Work instructions: Reproduce the listing below exactly, from its first line down to and including the line with "(** [k'] resolves".

*****

(* ===== verification/ScittAgent.v ===== *)
(** The SCITT side of an agent as one system: its header supplier
    ([verify/scitt/supplier.go]) over its refreshable key store
    ([verify/scitt/refreshable_key_store.go]), and a peer's verifier
    ([verify/verify.go]) at the other end of the headers. *)

From S2P Require Import Prelude GoStrings Encoding Errors Models Cert Cose KeyStore Receipt StatusToken Headers.
From S2P Require Import Supplier Outcome Verifier VerifierLemmas VerifierProps.

#[local] Open Scope list_scope.
#[local] Open Scope string_scope.
#[local] Open Scope Z_scope.

(** ** The order of key lookups *)

Section ScittAgent.
Context `{UnicodeTables} `{CborLib} `{CryptoLib}.

(** [k'] resolves every key that [k] does, to the same key. *)
Definition keys_le (k k' : KeyLookup) : Prop := forall kid, forall tk, k kid = Ok tk -> k' kid = Ok tk.

#[local] Instance keys_le_preorder : PreOrder keys_le.
Proof. split; [intros k kid tk K; exact K | intros k1 k2 k3 K1 K2 kid tk K; apply K2, K1, K]. Qed.

Lemma VerifyReceipt_keys (b : list byte) (k k' : KeyLookup) (r : VerifiedReceipt) :
  keys_le k k' -> VerifyReceipt b k = Ok r -> VerifyReceipt b k' = Ok r.
Proof.
  intros Hk E. unfold VerifyReceipt in *. apply rbind_Ok in E as (parsed & -> & E). cbn [rbind].
  apply rbind_Ok in E as (u1 & -> & E). cbn [rbind]. apply rbind_Ok in E as (tk & Ek & E).
  rewrite (Hk _ _ Ek). exact E.
Qed.

(** What a token verifies to does not depend on the keys, the tolerance or the clock. *)
Lemma VerifyStatusTokenAt_same (b : list byte) (k k' : KeyLookup) (sk sk' t t' : Z) (v v' : VerifiedStatusToken) :
  VerifyStatusTokenAt b k sk t = Ok v -> VerifyStatusTokenAt b k' sk' t' = Ok v' -> v = v'.
Proof.
  unfold VerifyStatusTokenAt. intros E E'. apply rbind_Ok in E as (c & Ec & E). rewrite Ec in E'. cbn [rbind] in E'.
  apply rbind_Ok in E as (tk & _ & E). apply rbind_Ok in E as (u & _ & E). cbv beta in E.
  apply rbind_Ok in E' as (tk' & _ & E'). apply rbind_Ok in E' as (u' & _ & E').
  repeat case_match_in E; repeat case_match_in E'; try discriminate.
  apply rbind_Ok in E as (p & Ep & E), E' as (p' & Ep' & E'). rewrite Ep in Ep'. injection Ep' as <-.
  repeat case_match_in E; repeat case_match_in E'; congruence.
Qed.

(** A token that verified keeps verifying, with more keys, until its expiry. *)
Lemma VerifyStatusTokenAt_later (b : list byte) (k k' : KeyLookup) (sk sk' t t' : Z) (v : VerifiedStatusToken) :
  keys_le k k' -> t' <= wrap_i64 (st_Exp (vt_Payload v) + skew_seconds sk') ->
  VerifyStatusTokenAt b k sk t = Ok v -> VerifyStatusTokenAt b k' sk' t' = Ok v.
Proof.
  unfold VerifyStatusTokenAt. intros Hk Ht E. apply rbind_Ok in E as (c & -> & E). cbn [rbind].
  apply rbind_Ok in E as (tk & Ek & E). rewrite (Hk _ _ Ek). cbn [rbind].
  apply rbind_Ok in E as (u & -> & E). cbn [rbind].
  destruct (match CwtIss (Protected c) with Some iss => String.eqb iss (tk_Name tk) | None => true end); [|discriminate].
  apply rbind_Ok in E as (p & -> & E). cbn [rbind].
  destruct (t <=? _); [|discriminate]. destruct (Status_IsTerminal (st_Status p)) eqn:Es; [discriminate|].
  cbn [negb] in *. injection E as <-. cbn [vt_Payload] in Ht. apply Z.leb_le in Ht. rewrite Ht. reflexivity.
Qed.

Lemma VerifyReceipt_fits (b : list byte) (k : KeyLookup) (r : VerifiedReceipt) : VerifyReceipt b k = Ok r -> fits b.
Proof.
  unfold VerifyReceipt. intros E. apply rbind_Ok in E as (c & E & _). unfold ParseCoseSign1 in E. unfold fits.
  destruct (_ <=? MaxCoseInputSize) eqn:El; [|discriminate]. bool_hyps. exact El.
Qed.

Lemma VerifyStatusTokenAt_fits (b : list byte) (k : KeyLookup) (sk t : Z) (v : VerifiedStatusToken) :
  VerifyStatusTokenAt b k sk t = Ok v -> fits b.
Proof.
  unfold VerifyStatusTokenAt. intros E. apply rbind_Ok in E as (c & E & _). unfold ParseCoseSign1 in E. unfold fits.
  destruct (_ <=? MaxCoseInputSize) eqn:El; [|discriminate]. bool_hyps. exact El.
Qed.

(** ** The system *)

(** The key store and the supplier. *)
Definition scitt_agent : Type := RefreshableKeyStore * HeaderSupplier.

Lemma refreshes_keys_le (r r' : RefreshableKeyStore) : refreshes r r' -> keys_le (Refreshable_Get r) (Refreshable_Get r').
Proof. induction 1 as [r|r1 r2 r3 Hs _ IH]; [reflexivity|].
  transitivity (Refreshable_Get r2); [|exact IH]. destruct (refresh_step_le _ _ Hs) as (Hm & _).
  intros kid tk. unfold Refreshable_Get, KeyStore_Get. destruct (_ !! kid) as [x|] eqn:E; [|discriminate].
  rewrite (lookup_weaken _ _ _ _ E Hm). auto.
Qed.

(** The steps: the store refreshes, on demand or in the background, whatever the key
    server answers; a fetch of the supplier, on the first use, forced or automatic,
    ends, with the answers of the client and the keys the store had at the moments of
    the two verifications; an error is recorded; a fetched supplier is marked
    initialized. Goroutines interleave in any way. *)
Inductive agent_step : scitt_agent -> scitt_agent -> Prop :=
| astep_refresh r r' s : refresh_step r r' -> agent_step (r, s) (r', s)
| astep_fetch r r1 r2 s receipt token now : refreshes r1 r -> refreshes r2 r ->
    agent_step (r, s)
      (r, snd (fetchAndVerify (MkAttempt receipt token (Refreshable_Get r1) (Refreshable_Get r2) now) s))
| astep_error r e s : agent_step (r, s) (r, set_lastError e s)
| astep_initialized r s : hs_tokenExp s <> None -> agent_step (r, s) (r, set_initialized s).

Inductive agent_reachable (skew : Z) : scitt_agent -> Prop :=
| areach_new initial has_client cooldown :
    agent_reachable skew (NewRefreshableKeyStore initial has_client cooldown, WithSupplierClockSkew skew NewHeaderSupplier)
| areach_step a a' : agent_reachable skew a -> agent_step a a' -> agent_reachable skew a'.

(** Both artifacts verify under the keys of now, the token at the moment of its fetch. *)
Definition trusted_pair (skew : Z) (r : RefreshableKeyStore) (receipt token : list byte) (exp : Z) : Prop :=
  exists t vr vt,
    VerifyReceipt receipt (Refreshable_Get r) = Ok vr /\
    VerifyStatusTokenAt token (Refreshable_Get r) (clamp_skew skew) t = Ok vt /\ st_Exp (vt_Payload vt) = exp.

Definition agent_ok (skew : Z) (a : scitt_agent) : Prop :=
  hs_clockSkew (snd a) = clamp_skew skew /\
  match hs_tokenExp (snd a) with
  | None => hs_receipt (snd a) = [] /\ hs_statusToken (snd a) = []
  | Some exp => trusted_pair skew (fst a) (hs_receipt (snd a)) (hs_statusToken (snd a)) exp
  end.

Lemma trusted_pair_refresh (skew : Z) (r r' : RefreshableKeyStore) (receipt token : list byte) (exp : Z) :
  keys_le (Refreshable_Get r) (Refreshable_Get r') ->
  trusted_pair skew r receipt token exp -> trusted_pair skew r' receipt token exp.
Proof.
  intros Hk (t & vr & vt & K1 & K2 & K3). exists t, vr, vt. split; [exact (VerifyReceipt_keys _ _ _ _ Hk K1)|].
  split; [|exact K3]. unfold VerifyStatusTokenAt in *. apply rbind_Ok in K2 as (c & -> & K2). cbn [rbind].
  apply rbind_Ok in K2 as (tk & Ek & K2). rewrite (Hk _ _ Ek). exact K2.
Qed.

Lemma agent_step_ok (skew : Z) (a a' : scitt_agent) : agent_step a a' -> agent_ok skew a -> agent_ok skew a'.
Proof.
  intros [r r' s Hs|r r1 r2 s receipt token now H1' H2'|r e s|r s He] [Hk Hp]; cbn [fst snd] in *.
  - split; [exact Hk|]. cbn [fst snd]. destruct (hs_tokenExp s); [|exact Hp].
    eapply trusted_pair_refresh; [|exact Hp]. apply refreshes_keys_le. econstructor; [exact Hs | constructor].
  - destruct (fetchAndVerify_cases (MkAttempt receipt token (Refreshable_Get r1) (Refreshable_Get r2) now) s)
      as [[e ->]|(rb & tb & vr & vt & _ & _ & Er & Et & ->)]; [split; [exact Hk | exact Hp]|].
    cbn [at_keys_receipt at_keys_token at_now] in *. split; [exact Hk|]. cbn. rewrite Hk in Et.
    exists now, vr, vt. split; [exact (VerifyReceipt_keys _ _ _ _ (refreshes_keys_le _ _ H1') Er)|]. split; [|reflexivity].
    unfold VerifyStatusTokenAt in *. apply rbind_Ok in Et as (c & -> & Et). cbn [rbind].
    apply rbind_Ok in Et as (tk & Ek & Et). rewrite (refreshes_keys_le _ _ H2' _ _ Ek). exact Et.
  - split; [exact Hk | exact Hp].
  - split; [exact Hk | exact Hp].
Qed.

Lemma agent_reachable_ok (skew : Z) (a : scitt_agent) : agent_reachable skew a -> agent_ok skew a.
Proof.
  induction 1 as [|a a' _ IH Hs]; [|eapply agent_step_ok; eassumption]. split; [reflexivity|]. cbn. auto.
Qed.

(** In every state of the agent, what its supplier holds is empty, or verifies under
    the keys its store has now: no refresh of the keys ever turns served headers into
    headers the agent itself would reject. *)
Theorem supplier_trusted (skew : Z) (r : RefreshableKeyStore) (s : HeaderSupplier) :
  agent_reachable skew (r, s) ->
  match hs_tokenExp s with
  | None => hs_receipt s = [] /\ hs_statusToken s = []
  | Some exp => trusted_pair skew r (hs_receipt s) (hs_statusToken s) exp
  end.
Proof. intros Hr. apply (agent_reachable_ok skew (r, s)), Hr. Qed.

(** ** From the supplier to the peer's verifier *)

Context {R T D : Type} `{DNSResolver R} `{TransparencyLogClient T} `{DANEResolver D}.

Lemma serve_headers (s : HeaderSupplier) (exp now : Z) (h : Header) :
  hs_tokenExp s = Some exp -> now < exp -> fits (hs_receipt s) -> fits (hs_statusToken s) ->
  ToHTTPHeaders (serve s now) = Ok h -> ExtractHeaders h = Ok (MkHeaders (hs_receipt s) (hs_statusToken s)).
Proof.
  intros He Hn Fr Ft. unfold serve. rewrite He. rewrite (proj2 (Z.leb_gt exp now)) by exact Hn.
  rewrite ToHTTPHeaders_encode. intros [= <-]. unfold ExtractHeaders.
  destruct (Get_GenerateHeaders (hs_receipt s) (hs_statusToken s)) as [-> ->].
  rewrite !decode_present_encode by assumption. cbn [rbind].
  destruct (hs_receipt s) as [|x xs], (hs_statusToken s) as [|y ys]; [reflexivity|..]; unfold encodeIfNonEmpty;
    cbn [nonempty length Nat.eqb negb]; rewrite ?encode_not_empty by reflexivity; cbn [andb];
    rewrite ?andb_false_r; reflexivity.
Qed.

(** C7: End to end: what an agent's supplier serves before the token expires, put on the
    wire and read by a peer that trusts at least the agent's keys, is accepted by the
    peer's server verifier until the token expires, whatever the two tolerances and the
    failure policy, exactly for the certificates and the host the token binds; nothing
    on the way, encoding, size limits, key refreshes or a difference of the clocks up to
    the expiry, makes the peer refuse. *)
Theorem served_headers_accepted (config : verifierConfig) (skew : Z) (r peer : RefreshableKeyStore) (s : HeaderSupplier)
    (now exp : Z) (h : Header) (ck : clock) (fqdn : Fqdn) (cert : CertIdentity) (e : env R T D)
    (Hr : agent_reachable skew (r, s)) (He : hs_tokenExp s = Some exp) (Hnow : 0 <= now < exp)
    (Hboth : hs_receipt s <> [] /\ hs_statusToken s <> [])
    (Hkeys : keys_le (Refreshable_Get r) (Refreshable_Get peer))
    (Hclock : ck_unix ck <= exp) (Hexp : exp + 600 <= max_i64)
    (Hwire : ToHTTPHeaders (serve s now) = Ok h) :
  exists hs token,
    ExtractHeaders h = Ok hs /\
    (exists t, VerifyStatusTokenAt (hs_statusToken s) (Refreshable_Get r) (clamp_skew skew) t = Ok token) /\
    let '(o, e') := Server_VerifyWithScitt config (Some (Refreshable_Get peer)) ck fqdn cert (Some hs) e in
    e' = e /\ (oc_Type o = OutcomeVerified <-> token_binding roleServer (vt_Payload token) cert fqdn).
Proof.
  pose proof (supplier_trusted skew r s Hr) as Hp. rewrite He in Hp. destruct Hp as (t & vr & vt & K1 & K2 & K3).
  exists (MkHeaders (hs_receipt s) (hs_statusToken s)), vt.
  split; [exact (serve_headers s exp now h He (proj2 Hnow) (VerifyReceipt_fits _ _ _ K1) (VerifyStatusTokenAt_fits _ _ _ _ _ K2) Hwire)|].
  split; [exists t; exact K2|]. unfold Server_VerifyWithScitt.
  assert (Hb : Headers_IsEmpty (MkHeaders (hs_receipt s) (hs_statusToken s)) = false /\
    HasBoth (MkHeaders (hs_receipt s) (hs_statusToken s)) = true).
  { unfold Headers_IsEmpty, HasBoth. cbn [h_Receipt h_StatusToken]. destruct Hboth as [B1 B2].
    destruct (hs_receipt s), (hs_statusToken s); try contradiction. split; reflexivity. }
  destruct Hb as [-> ->]. cbn [negb].
  pose proof (verifyWithHeaders_spec config peer ck fqdn cert (MkHeaders (hs_receipt s) (hs_statusToken s)) roleServer
    (Server_Verify config ck fqdn cert) e) as Hs.
  destruct (verifyWithHeaders _ _ _ _ _ _ _ _ _) as [o e']. destruct Hs as (S1 & _ & S3). split; [exact S1|].
  rewrite S3. unfold scitt_evidence. cbn [h_Receipt h_StatusToken].
  assert (K2' : VerifyStatusTokenAt (hs_statusToken s) (Refreshable_Get peer) (cf_clockSkewTolerance config) (ck_unix ck) = Ok vt).
  { eapply VerifyStatusTokenAt_later; [exact Hkeys| |exact K2]. rewrite K3.
    pose proof (skew_seconds_range (cf_clockSkewTolerance config)).
    rewrite wrap_i64_small by (unfold in_i64, min_i64; lia). lia. }
  split.
  - intros (_ & v & Ev & Hv). rewrite K2' in Ev. injection Ev as <-. exact Hv.
  - intros Hv. split; [exists vr; exact (VerifyReceipt_keys _ _ _ _ Hkeys K1) | exists vt; auto].
Qed.
End ScittAgent.

(** ** An agent and a peer *)

#[local] Existing Instance plain_tables.
#[local] Existing Instance symbolic_crypto.
#[local] Existing Instance symbolic_cbor.
#[local] Existing Instance sample_DNS.
#[local] Existing Instance sample_TLog.
#[local] Existing Instance sample_DANE.

(** The agent has fetched the root keys, then its receipt and token. *)
Definition fetched_supplier : HeaderSupplier :=
  snd (fetchAndVerify (MkAttempt (Ok [x09]) (Ok [x12]) (Refreshable_Get root_store) (Refreshable_Get root_store) 4000)
    (WithSupplierClockSkew 0 NewHeaderSupplier)).

Lemma fetched_reachable : agent_reachable 0 (root_store, fetched_supplier).
Proof.
  eapply areach_step; [eapply areach_step; [apply (areach_new 0 (MkKeyStore ∅) true 100)|]|].
  - apply (astep_refresh _ root_store). constructor.
  - apply astep_fetch; constructor.
Qed.

Lemma served_headers_accepted_witness :
  exists h hs, ToHTTPHeaders (serve fetched_supplier 4500) = Ok h /\ ExtractHeaders h = Ok hs /\
    oc_Type (fst (Server_VerifyWithScitt defaultConfig (Some (Refreshable_Get root_store)) (sample_clock 4999) sample_host
      sample_cert (Some hs) (sample_env false))) = OutcomeVerified.
Proof.
  assert (E : forall h, ToHTTPHeaders (serve fetched_supplier 4500) = Ok h ->
    exists hs, ExtractHeaders h = Ok hs /\
      oc_Type (fst (Server_VerifyWithScitt defaultConfig (Some (Refreshable_Get root_store)) (sample_clock 4999) sample_host
        sample_cert (Some hs) (sample_env false))) = OutcomeVerified).
  { intros h Eh.
    destruct (served_headers_accepted defaultConfig 0 root_store root_store fetched_supplier 4500 5000 h (sample_clock 4999)
      sample_host sample_cert (sample_env false) fetched_reachable) as (hs & token & E1 & (t & E2) & E3).
    - vm_compute. reflexivity.
    - lia.
    - split; vm_compute; discriminate.
    - intros kid tk K. exact K.
    - vm_compute. discriminate.
    - vm_compute. discriminate.
    - exact Eh.
    - exists hs. split; [exact E1|]. destruct (Server_VerifyWithScitt _ _ _ _ _ _ _) as [o e']. cbn [fst].
      apply (proj2 E3). assert (token = sample_token) as ->.
      { eapply VerifyStatusTokenAt_same; [exact E2|].
        assert (K : VerifyStatusTokenAt (hs_statusToken fetched_supplier) (Refreshable_Get root_store) 0 4000 = Ok sample_token)
          by (vm_compute; reflexivity).
        exact K. }
      apply check_token_Verified. vm_compute. reflexivity. }
  assert (Eh : ToHTTPHeaders (serve fetched_supplier 4500) = Ok (GenerateHeaders [x09] [x12])) by (vm_compute; reflexivity).
  destruct (E _ Eh) as (hs & E1 & E2). exists (GenerateHeaders [x09] [x12]), hs. split; [exact Eh|]. split; [exact E1 | exact E2].
Defined.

*****

Solution for this exercise:
(* ===== verification/ScittAgent.v ===== *)
(** The SCITT side of an agent as one system: its header supplier
    ([verify/scitt/supplier.go]) over its refreshable key store
    ([verify/scitt/refreshable_key_store.go]), and a peer's verifier
    ([verify/verify.go]) at the other end of the headers. *)

From S2P Require Import Prelude GoStrings Encoding Errors Models Cert Cose KeyStore Receipt StatusToken Headers.
From S2P Require Import Supplier Outcome Verifier VerifierLemmas VerifierProps.

#[local] Open Scope list_scope.
#[local] Open Scope string_scope.
#[local] Open Scope Z_scope.

(** ** The order of key lookups *)

Section ScittAgent.
Context `{UnicodeTables} `{CborLib} `{CryptoLib}.

(** [k'] resolves every key that [k] does, to the same key. *)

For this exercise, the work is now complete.